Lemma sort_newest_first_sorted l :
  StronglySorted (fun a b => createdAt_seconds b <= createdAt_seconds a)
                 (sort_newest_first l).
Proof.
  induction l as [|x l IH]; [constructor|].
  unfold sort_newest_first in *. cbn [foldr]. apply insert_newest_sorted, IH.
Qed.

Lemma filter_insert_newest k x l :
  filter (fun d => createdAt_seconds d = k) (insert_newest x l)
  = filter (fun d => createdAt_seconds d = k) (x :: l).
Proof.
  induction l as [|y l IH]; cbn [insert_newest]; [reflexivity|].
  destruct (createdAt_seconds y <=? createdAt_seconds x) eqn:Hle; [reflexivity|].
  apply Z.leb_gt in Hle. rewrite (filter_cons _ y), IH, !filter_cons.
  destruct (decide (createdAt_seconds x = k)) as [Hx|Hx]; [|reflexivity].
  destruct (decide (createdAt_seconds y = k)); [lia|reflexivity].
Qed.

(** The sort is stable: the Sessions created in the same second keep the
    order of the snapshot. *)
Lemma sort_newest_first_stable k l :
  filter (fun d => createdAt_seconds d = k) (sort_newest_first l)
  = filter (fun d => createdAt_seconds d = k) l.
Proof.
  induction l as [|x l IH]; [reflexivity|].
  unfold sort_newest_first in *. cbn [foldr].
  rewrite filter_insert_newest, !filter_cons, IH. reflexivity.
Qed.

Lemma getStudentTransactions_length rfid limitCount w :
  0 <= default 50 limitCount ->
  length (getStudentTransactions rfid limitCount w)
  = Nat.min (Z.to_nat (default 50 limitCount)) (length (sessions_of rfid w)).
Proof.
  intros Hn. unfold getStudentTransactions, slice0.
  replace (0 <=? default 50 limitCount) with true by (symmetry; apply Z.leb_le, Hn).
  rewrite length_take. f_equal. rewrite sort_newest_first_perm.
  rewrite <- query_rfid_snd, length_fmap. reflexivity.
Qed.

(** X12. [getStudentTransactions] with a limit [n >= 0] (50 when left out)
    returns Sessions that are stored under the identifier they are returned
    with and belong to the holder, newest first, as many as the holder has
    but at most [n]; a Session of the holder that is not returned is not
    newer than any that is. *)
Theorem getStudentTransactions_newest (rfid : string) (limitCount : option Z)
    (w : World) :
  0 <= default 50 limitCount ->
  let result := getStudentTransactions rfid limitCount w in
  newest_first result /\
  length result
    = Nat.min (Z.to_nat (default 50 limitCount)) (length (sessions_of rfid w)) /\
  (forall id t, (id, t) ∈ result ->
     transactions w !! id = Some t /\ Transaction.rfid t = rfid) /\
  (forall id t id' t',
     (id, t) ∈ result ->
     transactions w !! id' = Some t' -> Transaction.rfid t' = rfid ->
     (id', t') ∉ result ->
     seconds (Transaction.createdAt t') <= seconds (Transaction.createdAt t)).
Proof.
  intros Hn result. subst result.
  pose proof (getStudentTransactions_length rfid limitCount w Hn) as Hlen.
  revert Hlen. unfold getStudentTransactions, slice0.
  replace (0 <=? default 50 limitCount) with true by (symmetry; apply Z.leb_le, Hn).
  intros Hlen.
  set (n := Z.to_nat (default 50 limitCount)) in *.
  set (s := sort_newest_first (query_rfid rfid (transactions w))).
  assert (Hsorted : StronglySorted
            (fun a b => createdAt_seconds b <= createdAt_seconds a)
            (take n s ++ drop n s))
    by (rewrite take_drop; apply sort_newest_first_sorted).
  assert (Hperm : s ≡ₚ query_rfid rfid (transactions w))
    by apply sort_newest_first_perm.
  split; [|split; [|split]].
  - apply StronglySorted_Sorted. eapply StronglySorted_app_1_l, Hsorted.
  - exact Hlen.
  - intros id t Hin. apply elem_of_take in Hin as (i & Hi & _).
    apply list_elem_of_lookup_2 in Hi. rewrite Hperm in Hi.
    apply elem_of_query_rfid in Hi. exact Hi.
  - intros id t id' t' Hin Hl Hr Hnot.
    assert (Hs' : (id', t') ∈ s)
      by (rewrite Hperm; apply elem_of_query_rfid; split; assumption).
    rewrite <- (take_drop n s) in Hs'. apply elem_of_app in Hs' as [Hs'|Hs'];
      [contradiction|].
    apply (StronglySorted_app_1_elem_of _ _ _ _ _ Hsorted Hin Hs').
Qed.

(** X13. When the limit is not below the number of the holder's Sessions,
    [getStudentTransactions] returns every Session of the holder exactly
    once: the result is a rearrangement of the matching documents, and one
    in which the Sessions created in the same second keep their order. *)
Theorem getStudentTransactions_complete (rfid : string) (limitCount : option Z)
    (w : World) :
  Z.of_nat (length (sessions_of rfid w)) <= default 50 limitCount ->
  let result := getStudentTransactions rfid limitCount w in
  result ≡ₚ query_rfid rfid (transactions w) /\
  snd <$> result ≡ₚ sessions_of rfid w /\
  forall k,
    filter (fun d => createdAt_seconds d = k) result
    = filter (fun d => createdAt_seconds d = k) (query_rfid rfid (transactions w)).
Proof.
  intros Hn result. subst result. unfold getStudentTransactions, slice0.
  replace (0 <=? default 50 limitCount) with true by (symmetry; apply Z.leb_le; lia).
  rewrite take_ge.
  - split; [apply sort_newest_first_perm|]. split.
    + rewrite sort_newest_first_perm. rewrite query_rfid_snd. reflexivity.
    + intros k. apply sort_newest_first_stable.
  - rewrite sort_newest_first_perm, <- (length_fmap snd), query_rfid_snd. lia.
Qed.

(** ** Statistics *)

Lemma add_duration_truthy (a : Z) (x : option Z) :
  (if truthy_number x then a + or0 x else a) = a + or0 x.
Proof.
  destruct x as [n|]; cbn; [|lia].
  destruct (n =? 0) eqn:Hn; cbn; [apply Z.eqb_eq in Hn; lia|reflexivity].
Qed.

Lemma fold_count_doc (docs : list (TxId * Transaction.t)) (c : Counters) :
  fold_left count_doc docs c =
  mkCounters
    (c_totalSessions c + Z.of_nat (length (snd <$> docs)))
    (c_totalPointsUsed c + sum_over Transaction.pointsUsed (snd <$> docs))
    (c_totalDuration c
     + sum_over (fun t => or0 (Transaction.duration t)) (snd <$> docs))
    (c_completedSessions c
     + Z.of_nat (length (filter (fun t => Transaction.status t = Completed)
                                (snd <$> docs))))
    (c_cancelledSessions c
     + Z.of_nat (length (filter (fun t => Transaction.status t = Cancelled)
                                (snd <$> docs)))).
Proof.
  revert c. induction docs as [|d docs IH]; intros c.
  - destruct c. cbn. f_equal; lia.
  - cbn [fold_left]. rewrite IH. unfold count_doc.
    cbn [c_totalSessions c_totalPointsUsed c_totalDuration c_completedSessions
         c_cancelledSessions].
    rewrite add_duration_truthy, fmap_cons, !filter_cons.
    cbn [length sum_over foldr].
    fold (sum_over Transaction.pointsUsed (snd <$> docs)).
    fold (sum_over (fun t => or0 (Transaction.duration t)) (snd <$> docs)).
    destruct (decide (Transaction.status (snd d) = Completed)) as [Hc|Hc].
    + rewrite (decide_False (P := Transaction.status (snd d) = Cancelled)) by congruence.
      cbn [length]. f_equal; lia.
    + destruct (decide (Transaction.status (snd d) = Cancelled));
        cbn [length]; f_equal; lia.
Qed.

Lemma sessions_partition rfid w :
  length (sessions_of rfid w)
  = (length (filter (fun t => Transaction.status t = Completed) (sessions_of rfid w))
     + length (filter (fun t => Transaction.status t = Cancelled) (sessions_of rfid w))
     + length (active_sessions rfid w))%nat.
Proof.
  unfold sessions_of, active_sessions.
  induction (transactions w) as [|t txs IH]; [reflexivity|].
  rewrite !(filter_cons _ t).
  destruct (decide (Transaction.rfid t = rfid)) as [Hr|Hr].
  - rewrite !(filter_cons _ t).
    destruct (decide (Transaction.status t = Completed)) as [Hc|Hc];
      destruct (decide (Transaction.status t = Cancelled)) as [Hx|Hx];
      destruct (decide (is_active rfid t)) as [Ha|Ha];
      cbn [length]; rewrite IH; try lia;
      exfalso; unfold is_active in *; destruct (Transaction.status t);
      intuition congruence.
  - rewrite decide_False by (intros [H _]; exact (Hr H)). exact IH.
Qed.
################
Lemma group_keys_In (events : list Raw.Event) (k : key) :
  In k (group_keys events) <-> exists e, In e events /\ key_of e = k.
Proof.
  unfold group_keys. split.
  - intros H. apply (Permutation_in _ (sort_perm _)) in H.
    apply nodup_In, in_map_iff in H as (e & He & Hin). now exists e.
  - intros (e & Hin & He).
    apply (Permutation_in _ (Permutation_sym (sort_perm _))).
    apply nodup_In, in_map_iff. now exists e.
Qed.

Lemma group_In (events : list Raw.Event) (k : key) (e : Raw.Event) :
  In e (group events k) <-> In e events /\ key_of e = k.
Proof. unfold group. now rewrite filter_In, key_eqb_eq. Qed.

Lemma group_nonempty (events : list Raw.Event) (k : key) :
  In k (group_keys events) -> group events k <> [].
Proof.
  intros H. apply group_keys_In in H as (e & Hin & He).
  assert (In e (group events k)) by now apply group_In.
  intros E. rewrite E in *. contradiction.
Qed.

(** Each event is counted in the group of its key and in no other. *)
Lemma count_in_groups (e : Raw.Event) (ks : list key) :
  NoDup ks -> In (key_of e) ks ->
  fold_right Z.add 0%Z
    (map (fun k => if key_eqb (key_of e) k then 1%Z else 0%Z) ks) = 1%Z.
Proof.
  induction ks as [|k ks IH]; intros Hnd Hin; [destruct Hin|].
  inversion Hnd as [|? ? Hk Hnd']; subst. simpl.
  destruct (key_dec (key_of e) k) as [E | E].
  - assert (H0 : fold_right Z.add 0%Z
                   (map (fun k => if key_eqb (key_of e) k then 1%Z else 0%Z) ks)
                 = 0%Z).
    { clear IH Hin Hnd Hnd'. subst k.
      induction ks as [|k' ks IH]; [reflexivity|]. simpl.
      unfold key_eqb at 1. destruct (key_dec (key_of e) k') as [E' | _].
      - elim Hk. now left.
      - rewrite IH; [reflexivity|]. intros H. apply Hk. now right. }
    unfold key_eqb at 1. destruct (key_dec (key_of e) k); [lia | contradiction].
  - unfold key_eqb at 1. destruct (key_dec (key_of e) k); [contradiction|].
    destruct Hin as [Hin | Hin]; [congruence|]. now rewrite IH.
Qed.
################
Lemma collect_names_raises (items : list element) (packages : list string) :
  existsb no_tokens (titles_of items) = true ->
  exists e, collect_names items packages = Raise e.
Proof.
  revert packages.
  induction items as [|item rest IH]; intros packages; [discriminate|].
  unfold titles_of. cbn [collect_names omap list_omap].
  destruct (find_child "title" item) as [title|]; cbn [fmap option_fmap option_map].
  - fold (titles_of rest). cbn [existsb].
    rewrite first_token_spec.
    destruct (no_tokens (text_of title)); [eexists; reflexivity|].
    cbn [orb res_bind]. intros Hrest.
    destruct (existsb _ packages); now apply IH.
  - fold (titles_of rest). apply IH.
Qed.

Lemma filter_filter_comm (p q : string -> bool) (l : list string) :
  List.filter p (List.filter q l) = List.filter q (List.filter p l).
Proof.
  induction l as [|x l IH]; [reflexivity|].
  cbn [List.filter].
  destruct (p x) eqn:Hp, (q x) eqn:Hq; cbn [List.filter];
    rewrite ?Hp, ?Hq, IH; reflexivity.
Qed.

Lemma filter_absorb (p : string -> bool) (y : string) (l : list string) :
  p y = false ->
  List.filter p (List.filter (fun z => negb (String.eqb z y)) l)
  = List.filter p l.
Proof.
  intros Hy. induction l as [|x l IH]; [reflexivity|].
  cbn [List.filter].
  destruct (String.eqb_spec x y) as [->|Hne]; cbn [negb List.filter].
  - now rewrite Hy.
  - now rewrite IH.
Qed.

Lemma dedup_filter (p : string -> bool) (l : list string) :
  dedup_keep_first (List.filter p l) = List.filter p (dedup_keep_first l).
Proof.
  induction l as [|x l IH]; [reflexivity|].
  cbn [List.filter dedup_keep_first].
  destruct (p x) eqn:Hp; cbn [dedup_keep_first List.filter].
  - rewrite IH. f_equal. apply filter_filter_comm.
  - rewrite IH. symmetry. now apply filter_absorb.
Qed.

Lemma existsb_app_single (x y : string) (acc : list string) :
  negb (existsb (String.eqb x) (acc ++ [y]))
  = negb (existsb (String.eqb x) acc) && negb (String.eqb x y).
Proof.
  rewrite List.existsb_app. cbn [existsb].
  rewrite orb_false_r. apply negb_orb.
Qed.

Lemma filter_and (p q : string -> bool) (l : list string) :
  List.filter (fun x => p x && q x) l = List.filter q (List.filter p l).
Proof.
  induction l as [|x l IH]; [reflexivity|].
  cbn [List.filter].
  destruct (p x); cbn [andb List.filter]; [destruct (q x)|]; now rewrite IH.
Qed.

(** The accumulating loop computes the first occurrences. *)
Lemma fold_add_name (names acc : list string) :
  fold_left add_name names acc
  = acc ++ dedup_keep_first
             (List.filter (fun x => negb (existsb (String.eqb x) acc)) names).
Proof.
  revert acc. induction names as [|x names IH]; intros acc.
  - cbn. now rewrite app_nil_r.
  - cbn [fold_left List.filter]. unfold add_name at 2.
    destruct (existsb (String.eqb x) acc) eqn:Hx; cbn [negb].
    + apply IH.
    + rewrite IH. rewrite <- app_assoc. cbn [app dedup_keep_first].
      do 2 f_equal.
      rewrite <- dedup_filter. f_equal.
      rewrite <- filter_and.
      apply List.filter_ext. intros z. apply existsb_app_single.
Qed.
################
Find the line with "destruct (p x) eqn:Hp, (q" in the entries above. Retype it and each line after it, exactly, through the line with "cbn [List.filter dedup_keep_first].", and stop there.

  destruct (p x) eqn:Hp, (q x) eqn:Hq; cbn [List.filter];
    rewrite ?Hp, ?Hq, IH; reflexivity.
Qed.

Lemma filter_absorb (p : string -> bool) (y : string) (l : list string) :
  p y = false ->
  List.filter p (List.filter (fun z => negb (String.eqb z y)) l)
  = List.filter p l.
Proof.
  intros Hy. induction l as [|x l IH]; [reflexivity|].
  cbn [List.filter].
  destruct (String.eqb_spec x y) as [->|Hne]; cbn [negb List.filter].
  - now rewrite Hy.
  - now rewrite IH.
Qed.

Lemma dedup_filter (p : string -> bool) (l : list string) :
  dedup_keep_first (List.filter p l) = List.filter p (dedup_keep_first l).
Proof.
  induction l as [|x l IH]; [reflexivity|].
  cbn [List.filter dedup_keep_first].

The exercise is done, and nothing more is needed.